Britain is braced for the biggest ambulance strike action in 30 years later this month.
Tens of thousands of ambulance workers across the country will walk out in a dispute over pay after three unions announced coordinated strike action with paramedics and 999 call handlers.
They voted for strike action over the Government’s four per cent pay award amid soaring inflation, which currently stands at 11 per cent.
All three unions, representing around 25,000 ambulance workers, will walk out in a coordinated strike on Dec 21. The action will involve paramedics, call handlers and emergency care assistants at 10 of the 11 trusts in England and Wales.
A further strike by members of the GMB union at nine trusts will take place on Dec 28. The timing of the walkouts will vary between each union and ambulance service, with some on strike for 24 hours.
NHS sources warned that elderly patients who fall at home face being left without an ambulance as they are unlikely to be included in the "life and limb" cover that will be provided during the action.
Meanwhile, the president of the Royal College of Emergency Medicine warned that the strikes will result in severely ill patients having to take themselves to A&E.
It comes as the country braces for a month of strike action, with up to 100,000 nurses walking out on Dec 15 and 20.
When are the strikes?
Wednesday December 21
Wednesday December 28
Where are they being held?
More than 10,000 workers in the GMB union will walk out across nine trusts in England and Wales:
South West Ambulance Service
South East Coast Ambulance Service
North West Ambulance Service
South Central Ambulance Service
North East Ambulance Service
East Midlands Ambulance Service
West Midlands Ambulance Service
Welsh Ambulance Service
Yorkshire Ambulance Service
Ambulance crews working for five services in England represented by Unison will also go out on strike on Dec 21. These include:
The North West
The North East
The South West
The Unison strike action, involving paramedics, emergency care assistants, ambulance technicians and other 999 crew, will take place from midday to midnight on Dec 21.
They will be joined by nurses, porters, healthcare assistants, cleaners and other NHS workers at two Liverpool hospitals, who will also take action that day.
More than 1,600 workers represented by the Unite union will also walk out on Dec 21. The timings are as follows:
North West Ambulance Service - 6am-6pm, all members
West Midlands Ambulance Service - 6am-6pm, all members
North East Ambulance Service - midnight - 23:59, all members
Will there be any paramedic support?
Union leaders will meet with NHS England and industry associations to agree on the types of emergency calls they will still attend.
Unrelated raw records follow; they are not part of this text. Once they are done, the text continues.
(* ===== verification/Agents.v ===== *)
(** * Queue agents

    [packages/events/src/schemas/agent-state-machine.ts] (the machine both
    writers share), [apps/engine/src/queue/agent-state.ts] (eligibility),
    [apps/engine/src/queue/agent-state.store.ts] (the engine's compare-and-set
    writer) and the write of a shift action by
    [apps/api/src/pbx/queues]. [Date.parse] and [toISOString] are parameters. *)

From S2P Require Import Prelude Machines Kv.

Module Agents.
Local Open Scope js_scope.

(** ** The machine *)
Inductive AgentStatus : Set :=
| logged_out | available | ringing | on_call | wrap_up | on_break | unavailable.

#[global] Instance AgentStatus_eq_dec : EqDecision AgentStatus.
Proof. solve_decision. Defined.

Definition AGENT_STATUSES : list AgentStatus :=
  [logged_out; available; ringing; on_call; wrap_up; on_break; unavailable].

Definition agent_status_name (s : AgentStatus) : string :=
  match s with
  | logged_out => "logged-out"
  | available => "available"
  | ringing => "ringing"
  | on_call => "on-call"
  | wrap_up => "wrap-up"
  | on_break => "on-break"
  | unavailable => "unavailable"
  end.

Definition VALID_AGENT_TRANSITIONS (s : AgentStatus) : list AgentStatus :=
  match s with
  | logged_out => [available; on_break; unavailable]
  | available => [ringing; wrap_up; on_break; unavailable; logged_out]
  | ringing => [on_call; available; unavailable; on_break; logged_out]
  | on_call => [wrap_up; available; unavailable; logged_out]
  | wrap_up => [available; on_break; unavailable; logged_out]
  | on_break => [available; unavailable; logged_out]
  | unavailable => [available; on_break; logged_out]
  end.

Definition AgentTransition : Type := AgentStatus * AgentStatus.

Definition ENGINE_DRIVEN_TRANSITIONS : list AgentTransition :=
  [(available, ringing); (ringing, on_call); (ringing, available); (ringing, unavailable);
   (on_call, wrap_up); (on_call, available); (wrap_up, available)].

Inductive AgentSessionAction : Set := login | logout | pause | resume.

Definition AGENT_SESSION_ACTIONS : list AgentSessionAction := [login; logout; pause; resume].

Definition AGENT_SESSION_ACTION_TARGET (a : AgentSessionAction) : AgentStatus :=
  match a with
  | login => available
  | logout => logged_out
  | pause => on_break
  | resume => available
  end.

Definition AGENT_SESSION_ACTION_SOURCES (a : AgentSessionAction) : list AgentStatus :=
  match a with
  | login => [logged_out; on_break; unavailable]
  | logout => [logged_out; available; ringing; on_call; wrap_up; on_break; unavailable]
  | pause => [logged_out; available; ringing; wrap_up; unavailable]
  | resume => [on_break; unavailable]
  end.

Definition API_DRIVEN_TRANSITIONS : list AgentTransition :=
  mjoin ((λ action,
    (λ from, (from, AGENT_SESSION_ACTION_TARGET action)) <$>
      List.filter (λ from, negb (bool_decide (from = AGENT_SESSION_ACTION_TARGET action)))
        (AGENT_SESSION_ACTION_SOURCES action)) <$> AGENT_SESSION_ACTIONS).

Inductive AgentTransitionRefusal : Set :=
| not_adjacent | not_engine_driven | not_api_driven | not_this_action.

Record InvalidAgentTransitionError := {
  err_from : AgentStatus;
  err_to : AgentStatus;
  err_reason : AgentTransitionRefusal }.

Definition refuse (from to : AgentStatus) (why : AgentTransitionRefusal)
    : InvalidAgentTransitionError :=
  {| err_from := from; err_to := to; err_reason := why |}.

Definition canAgentTransition (from to : AgentStatus) : bool :=
  includes (VALID_AGENT_TRANSITIONS from) to.

Definition isEngineDrivenTransition (from to : AgentStatus) : bool :=
  existsb (λ '(start, end_), bool_decide (start = from) && bool_decide (end_ = to))
    ENGINE_DRIVEN_TRANSITIONS.

Definition isApiDrivenTransition (from to : AgentStatus) : bool :=
  existsb (λ '(start, end_), bool_decide (start = from) && bool_decide (end_ = to))
    API_DRIVEN_TRANSITIONS.

Definition assertEngineAgentTransition (from to : AgentStatus)
    : result InvalidAgentTransitionError unit :=
  if negb (canAgentTransition from to) then Throw (refuse from to not_adjacent)
  else if negb (isEngineDrivenTransition from to) then Throw (refuse from to not_engine_driven)
  else Ok tt.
This is likely to include cases such as heart attacks, strokes and sepsis.
On Wednesday morning, Steve Barclay, the Health Secretary, said there is "still a question" over whether ambulance services will cover all emergency callouts during the strikes.
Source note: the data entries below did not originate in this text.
Lemma inv_claim_of w i s c h r :
  inv w i s → claim_of s c = Some (h, r) → wrote w i (held_key h) r.
Proof.
  intros Hinv H. apply bind_Some in H as ([c' h'] & _ & (r' & Hr & [= <- <-])%bind_Some).
  by eapply inv_revisions.
Qed.

(** *** The methods are within the logic *)
Abbreviation okay := (ok Log.le Log.seen inv may (Log.fits good)).

Lemma may_get w i k : may w i (QGet k).
Proof. done. Qed.

Definition taken_post (i : string) (e : ParkedCall) (w : world) (x : Taken) : Prop :=
  match x with
  | taken r key =>
      kvKeyFor_parkClaim (organizationId e) (parkLotId e) (slot e) = Ok key ∧
      ∃ now, Log.logged w key r (claimRecord i e now)
  | _ => True
  end.

Lemma ok_takeClaim i w e (post : world → Taken → Prop) :
  (∀ w' x, Log.le w w' → taken_post i e w' x → post w' x) → okay i w (takeClaim e) post.
Proof.
  intros Hp. apply ok_look. intros w1 s1 Hle1 [Hi1 -> _ _ _ _]. cbv [negb].
  destruct (kvKeyFor_parkClaim _ _ _) as [key|] eqn:Hk; [|by apply Hp].
  apply ok_clock. intros w2 now Hle2 Hnow. apply ok_look. intros w3 s3 Hle3 [-> _ _ _ _ _].
  assert (Hle : Log.le w w3) by (do 2 (etrans; [eassumption|]); done).
  apply ok_bind, (ok_create parkClaimSchema good); [apply may_get|by split|].
  intros w4 [r|[c|]|] Hle4 Hx; simpl in Hx; try (by apply Hp; [etrans|]).
  - apply Hp; [by etrans|]. split; [done|by exists now].
  - destruct (isClaimExpired _ now) eqn:Hexp; cbv [negb]; [|by apply Hp; [etrans|]].
    apply ok_look. intros w5 s5 Hle5 [-> _ _ _ _ _]. destruct Hx as [Hlog _].
    assert (Hseen : Log.seen w5 i now) by (eapply Log.seen_mono; [|exact Hnow]; do 2 (etrans; [eassumption|]); done).
    apply ok_bind, (ok_update parkClaimSchema good); [apply may_get| |].
    + split_and!; [done..|]. exists (value c). split; [by eapply Log.logged_mono|]. right. by exists now.
    + intros w6 y Hle6 Hy. assert (Log.le w w6) by (do 2 (etrans; [eassumption|]); by etrans).
      destruct y as [r|x|]; simpl; apply Hp; try done. split; [done|by exists now].
Qed.

Lemma nextFreeParkSlot_preferred range taken p n :
  nextFreeParkSlot range taken p = Some n → ∀ m, p = Some m → n = m.
Proof.
  unfold nextFreeParkSlot. destruct (isUsableParkSlotRange range); [|done]. intros H m ->.
  simpl in H. destruct (_ && _); [by injection H|done].
Qed.

Lemma ok_park_loop i w attempts range entry p attempted :
  okay i w (park_loop attempts range entry p attempted) (park_post i range entry p).
Proof.
  revert w attempted. induction attempts as [|attempts IH]; intros w attempted; [done|].
  apply ok_look. intros w1 s1 Hle1 _.
  destruct (nextFreeParkSlot _ _ _) as [chosen|] eqn:Hn; [|by destruct p].
  destruct (isParkSlotInRange range chosen) eqn:Hr; cbv [negb]; [|done].
  apply ok_bind, ok_takeClaim. intros w2 [rev key| |] Hle2 Hx; [| |done].
  - destruct Hx as [Hk (now & Hl)]. apply ok_change.
    + intros w3 s3 Hle3 Hinv. apply inv_record; [done| |done]. eapply wrote_record.
      by eapply Log.logged_mono.
    + intros w3 Hle3. simpl. split_and!; [done|done|by eapply nextFreeParkSlot_preferred|].
      exists key, rev, now. split; [by apply good_record|by eapply Log.logged_mono].
  - destruct p; [done|]. apply IH.
Qed.

Lemma ok_claim_local i w e l n o : okay i w (claim_local e l n o) (λ _ r, claim_post l n o r).
Proof.
  apply ok_look. intros w1 s1 Hle1 _. case_bool_decide; [done|].
  apply ok_look. intros w2 s2 Hle2 Hinv. destruct (claim_of s2 _) as [[held r]|] eqn:Hc.
  - apply ok_change; [intros; by apply inv_set_retrieving|]. intros w3 Hle3.
    apply (inv_claim_of _ _ _ _ _ _ Hinv) in Hc as (v & Hv & Hi).
    apply ok_bind, (ok_release good); [exists v; split; [by eapply Log.logged_mono|done]|].
    intros w4 released Hle4. destruct released; cbv [negb].
    + apply ok_bind, ok_act. intros w5 s5 Hle5 Hinv5.
      destruct (inv_removeLocal w5 i s5 l n o Hinv5) as [Hr He]. split; [done|].
      destruct (removeLocal l n o s5).2; simpl; intros w6 now s6 _ _ H6;
        (split; [by apply inv_set_retrieving|]); [by apply He|done].
    + apply ok_bind. simpl. intros w5 now s5 _ _ H5. split; [by apply inv_set_retrieving|done].
  - apply ok_act. intros w3 s3 Hle3 Hinv3. destruct (inv_removeLocal w3 i s3 l n o Hinv3) as [Hr He].
    split; [done|]. destruct (removeLocal l n o s3).2; simpl; [by apply He|done].
Qed.

Lemma good_about l n o v key :
  kvKeyFor_parkClaim o l n = Ok key → good key v → about_orbit l n (Some o) (entryFromClaim v).
Proof.
  intros H1 H2. destruct (kvKeyFor_parkClaim_inj _ _ _ _ _ _ _ H2 H1) as (H3 & H4 & H5).
  split_and!; try done. by intros ? [= <-].
Qed.

Lemma ok_claim_shared i w l n o : okay i w (claim_shared l n o) (λ _ r, claim_post l n o r).
Proof.
  apply ok_look. intros w1 s1 Hle1 [_ -> _ _ _ _]. cbv [negb]. destruct o as [o|]; [|done].
  apply ok_bind. unfold readClaim. destruct (kvKeyFor_parkClaim o l n) as [key|] eqn:Hk; [|done].
  apply (ok_get parkClaimSchema good); [apply may_get|]. intros w2 [c| |] Hle2 Hx; [|done..].
  destruct Hx as (_ & Hg & _). apply ok_clock. intros w3 now Hle3 _.
  destruct (isClaimExpired _ now); by eapply good_about.
Qed.

Lemma ok_claim i w l n o : okay i w (claim l n o) (λ _ r, claim_post l n o r).
Proof.
  apply ok_look. intros w1 s1 Hle1 _.
  destruct (at_ s1 l n o); [apply ok_claim_local|apply ok_claim_shared].
Qed.

Lemma ok_takeOverStale i w e : okay i w (takeOverStale e) (λ _ _, True).
Proof.
  apply ok_look. intros w1 s1 Hle1 [_ -> _ _ _ _]. cbv [negb].
  destruct (kvKeyFor_parkClaim _ _ _) as [key|] eqn:Hk; [|done].
  apply ok_bind, (ok_get parkClaimSchema good); [apply may_get|]. intros w2 x Hle2 Hx.
  apply ok_clock. intros w3 now Hle3 Hnow. destruct x as [c| |]; [|done..].
  destruct (isClaimExpired _ now) eqn:Hexp; cbv [negb]; [|done].
  apply ok_look. intros w4 s4 Hle4 [-> _ _ _ _ _]. destruct Hx as [Hlog _].
  apply ok_bind, (ok_update parkClaimSchema good); [apply may_get| |].
  - split_and!; [done..|]. exists (value c). split; [eapply Log.logged_mono; [|exact Hlog]; by etrans|].
    right. exists now. split; [by eapply Log.seen_mono|done].
  - intros w5 [r|y|] Hle5 Hy; [|done..]. apply ok_change; [|done].
    intros w6 s6 Hle6 Hinv. apply inv_set_takeovers; [done|].
    intros k r' [(<- & <-)|[_ Hr]]%lookup_insert_Some.
    + eapply wrote_record. by eapply Log.logged_mono.
    + by eapply inv_takeovers.
Qed.

Lemma ok_discard i w o l n : okay i w (discard o l n) (λ _ _, True).
Proof.
  apply ok_look. intros w1 s1 Hle1 [_ -> _ _ _ _]. cbv [negb].
  destruct (kvKeyFor_parkClaim o l n) as [key|]; [|done].
  apply ok_look. intros w2 s2 Hle2 Hinv. destruct (takeovers s2 !! key) as [r|] eqn:Hr; [|done].
  apply (inv_takeovers _ _ _ Hinv) in Hr as (v & Hv & Hi). apply ok_change.
  - intros w3 s3 Hle3 Hinv3. apply inv_set_takeovers; [done|]. intros k r' [_ Hk]%lookup_delete_Some.
    by eapply inv_takeovers.
  - intros w3 Hle3. apply ok_bind, (ok_release good); [exists v; split; [by eapply Log.logged_mono|done]|done].
Qed.

Lemma ok_restore i w e : okay i w (restore e) (λ _ _, True).
Proof.
  apply ok_look. intros w1 s1 Hle1 _. case_bool_decide; [done|].
  apply ok_bind, ok_takeClaim. intros w2 [r key| |] Hle2 Hx; [|done..]. destruct Hx as [Hk (now & Hl)].
  apply ok_change; [|done]. intros w3 s3 Hle3 Hinv. apply inv_record; [done| |done].
  eapply wrote_record. by eapply Log.logged_mono.
Qed.

Lemma ok_release_call i w c : okay i w (release c) (λ _ _, True).
Proof.
  apply ok_look. intros w1 s1 Hle1 _. destruct (forChannel s1 c) as [e|]; [|done].
  apply ok_bind. refine (ok_weaken Log.le _ _ _ _ _ _ _ _ _ (ok_claim i w1 _ _ _) _). done.
Qed.

Lemma ok_forgetEnded i w c : okay i w (forgetEnded c) (λ _ _, True).
Proof.
  apply ok_look. intros w1 s1 Hle1 _. destruct (forChannel s1 c) as [e|]; [|done].
  intros w2 now s2 Hle2 _ Hinv.
  destruct (inv_removeLocal w2 i s2 (parkLotId e) (slot e) (Some (organizationId e)) Hinv) as [Hr _].
  by destruct (removeLocal _ _ _ s2).
Qed.

Lemma ok_renew i w now n (x : string * HeldClaim) :
  kvKeyFor_parkClaim (organizationId (held_entry x.2)) (parkLotId (held_entry x.2))
    (slot (held_entry x.2)) = Ok (held_key x.2) →
  okay i w (renew now n x) (λ _ _, True).
Proof.
  destruct x as [channel held]. intros Hk. simpl in Hk.
  apply ok_look. intros w1 s1 Hle1 _. case_bool_decide; [done|].
  apply ok_look. intros w2 s2 Hle2 [-> _ _ _ _ _].
  apply ok_look. intros w3 s3 Hle3 Hinv. destruct (held_revision s3 held) as [r0|] eqn:Hr; [|done].
  apply (inv_revisions _ _ _ Hinv) in Hr as (v & Hv & Hi).
  apply ok_bind, (ok_update parkClaimSchema good); [apply may_get| |].
  { split_and!; [done..|]. exists v. split; [done|by left]. }
  intros w4 [r|cur|] Hle4 Hx; [| |done].
  - apply ok_change; [|done]. intros w5 s5 Hle5 H5. apply inv_set_revision; [done|].
    eapply wrote_record. by eapply Log.logged_mono.
  - apply ok_look. intros w5 s5 Hle5 _. case_bool_decide; [done|].
    apply ok_look. intros w6 s6 Hle6 [-> _ _ _ _ _]. destruct (adopted i cur) as [r|] eqn:Ha.
    + apply ok_change; [|done]. intros w7 s7 Hle7 H7. apply inv_set_revision; [done|].
      destruct cur as [c|]; [|done]. simpl in Ha. case_bool_decide as Hc; [|done]. injection Ha as <-.
      exists (value c). split; [|done]. destruct Hx as [Hx _]. eapply Log.logged_mono; [|exact Hx].
      etrans; [eassumption|]. by etrans.
    + apply ok_change; [|done]. intros w7 s7 Hle7 H7. by apply inv_lapse.
Qed.

Lemma ok_heartbeat i w : okay i w heartbeat (λ _ _, True).
Proof.
  apply ok_look. intros w1 s1 Hle1 [_ -> Hc _ _ _]. cbv [negb]. case_bool_decide; [done|].
  apply ok_clock. intros w2 now Hle2 Hnow. refine (ok_each Log.le _ _ _ _ _ _ _ _ _ (λ _ _, True) _ I _ _); [|done].
  intros w3 n [c h] Hle3 Hin _. by eapply ok_renew, Hc.
Qed.

Lemma body_ok w i op : okay i w (body op) (post i op).
Proof.
  destruct op; cbv [body]; apply ok_bind.
  - apply ok_park_loop.
  - apply ok_claim.
  - apply ok_takeOverStale.
  - apply ok_discard.
  - apply ok_restore.
  - apply ok_release_call.
  - apply ok_forgetEnded.
  - apply ok_heartbeat.
  - intros w1 now s Hle Hs Hinv. split; [by apply inv_clear|done].
Qed.

(** ** Every instance of a cluster *)
Section Cluster.
Context {B : Type} `{!KvBucket B ParkClaim} `{!KvLaws B ParkClaim}.

Definition boot_instance (i : string) : Registry := bindClaims true i empty_registry.

Abbreviation cluster := (system (B := B) (S := Registry) (Q := request ParkClaim)
                           (A := answer ParkClaim) (Op := Op) (R := Reply)).

Definition cluster_step : cluster → label → option cluster := step serve body boot_instance.

Definition cluster_run : cluster → list label → option cluster := run serve body boot_instance.


Lemma may_writes_good w i q : may w i q → Log.writes_good good q.
Proof. destruct q; simpl; naive_solver. Qed.

Lemma cluster_reachable b ls sys :
  Log.unclaimed b → cluster_run (boot b) ls = Some sys →
  ∃ w, valid Log.le Log.seen inv (Log.srv good) may (Log.fits good) post w sys.
Proof.
  intros Hb Hr. apply (run_inv serve body boot_instance Log.le Log.seen inv (Log.srv good) may
    (Log.fits good) inv_mono may_mono post post_mono) with (w := Log.genesis) in Hr.
  - destruct Hr as (w & _ & Hv). by exists w.
  - intros w b0 i q f b' a Hs Hm. apply Log.log_serve_ok; [done|by eapply may_writes_good].
  - intros w b0 i now. apply Log.log_tick.
  - intros w i. apply inv_fresh.
  - intros w i op. apply body_ok.
  - apply boot_valid; [by apply Log.genesis_srv|]. intros i now H. inversion H.
Qed.


(** ** One call to [park], undisturbed *)
Section Undisturbed.
Context (now : Z) (range : ParkSlotRangeBounds) (e : Parking).

Abbreviation orbit_key := (kvKeyFor_parkClaim (organizationId e) (parkLotId e)).

(** The bucket holds a claim on the orbit that has not expired. *)
Definition live_claim (b : B) (n : Z) : bool :=
  match orbit_key n with
  | Ok key =>
      match kv_get b key with
      | Some (Parsed v, _) => negb (isClaimExpired (pc_expiresAt v) now)
      | Some (Unparsable, _) => true
      | None => false
      end
  | Throw _ => false
  end.

(** An orbit of the lot with no call on it, here or elsewhere. *)
Definition open_orbit (b : B) (s : Registry) (n : Z) : Prop :=
  isParkSlotInRange range n = true ∧ at_ s (parkLotId e) n (Some (organizationId e)) = None ∧
  live_claim b n = false.

Definition readable (b : B) (n : Z) : Prop :=
  ∃ key, orbit_key n = Ok key ∧ ∀ x r, kv_get b key = Some (x, r) →
    match x with Parsed v => parkClaimSchema v = true | Unparsable => False end.

Lemma exec_takeClaim b s n :
  isConfigured s = true → readable b n →
  ∃ b' x, exec serve_now now (takeClaim {| parking := e; slot := n |}) b s = (b', s, x) ∧
    match x with
    | taken r key => orbit_key n = Ok key ∧ live_claim b n = false ∧
        kv_get b' key = Some (Parsed (claimRecord (instance s) {| parking := e; slot := n |} now), r)
    | lost => b' = b ∧ live_claim b n = true
    | unavailable => False
    end.
Proof.
  intros Hs (key & Hk & Hr). unfold takeClaim, live_claim. exec_steps. rewrite Hs. cbv [negb].
  cbn [parking slot]. rewrite Hk. exec_steps. rewrite exec_bind, exec_create.
  set (rec := claimRecord _ _ _). unfold outcome_of, read_of.
  destruct (kv_get b key) as [[[v|] r]|] eqn:Hg; [|by destruct (Hr _ _ eq_refl)|].
  1: specialize (Hr _ _ eq_refl); simpl in Hr; rewrite Hr.
  - destruct (kv_create b key rec) as [b1|] eqn:Hc.
    { assert (kv_get b key = None) by (apply (kv_create_free b key rec); by rewrite Hc). congruence. }
    cbn [value revision]. destruct (isClaimExpired (pc_expiresAt v) now); cbv [negb].
    + exec_steps. rewrite exec_bind, exec_update. fold rec.
      destruct (proj2 (kv_update_at b key rec r)) as [b1 Hu]; [by eexists|]. rewrite Hu. simpl.
      exists b1, (taken (kv_seq b1) key). split_and!; try done.
      by apply kv_update_writes in Hu as (_ & Hget & _).
    + by exists b, lost.
  - destruct (proj2 (kv_create_free b key rec) Hg) as [b1 Hc]. rewrite Hc. simpl.
    exists b1, (taken (kv_seq b1) key). split_and!; try done.
    by apply kv_create_writes in Hc as (_ & Hget & _).
Qed.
Mr Barclay said officials plan to meet on Thursday to discuss coverage of category two callouts - which cover strokes, epilepsy and burns.
But he said "the indication from the trade unions" is that conditions like heart attacks will be covered.
Emergency calls deemed to be category one – people with life-threatening illnesses or injuries – or category two, emergency calls, are expected to be prioritised.
However, patients in category three - typically including falls - and category four are unlikely to be sent an ambulance during the strikes.
Unions have said that staffing at ambulance services is already so low that meeting minimum required levels could mean asking workers to take on extra shifts.
Mr Barclay added: "Of course, we can look at what contingency plans we can put in place, but they're never going to cover the same amount as having 3,000 ambulances on the day, which is roughly what we have on a typical day."
What to do if you need emergency help during a strike
The Department of Health and Social Care have said the advice remains for people to call 999 in an emergency.
A spokesperson said: "Health leaders are also concerned that the prospect of strike action may affect how people decide to engage with the NHS, but the advice remains that if it is an emergency, it is vital they should still call 999."
Therefore, people should continue to call 999 if they believe they need immediate response to a life-threatening condition.
Average waiting times for ambulances
The latest data show more than one in three ambulances were delayed by at least 30 minutes while handing over patients outside hospitals in England in the last week of November.
In some parts of the country, more than half of patients were held outside while waiting to enter A&E.
Meanwhile, response times in October for category one calls, deemed life-threatening, were nine minutes and 56 seconds, the highest on record.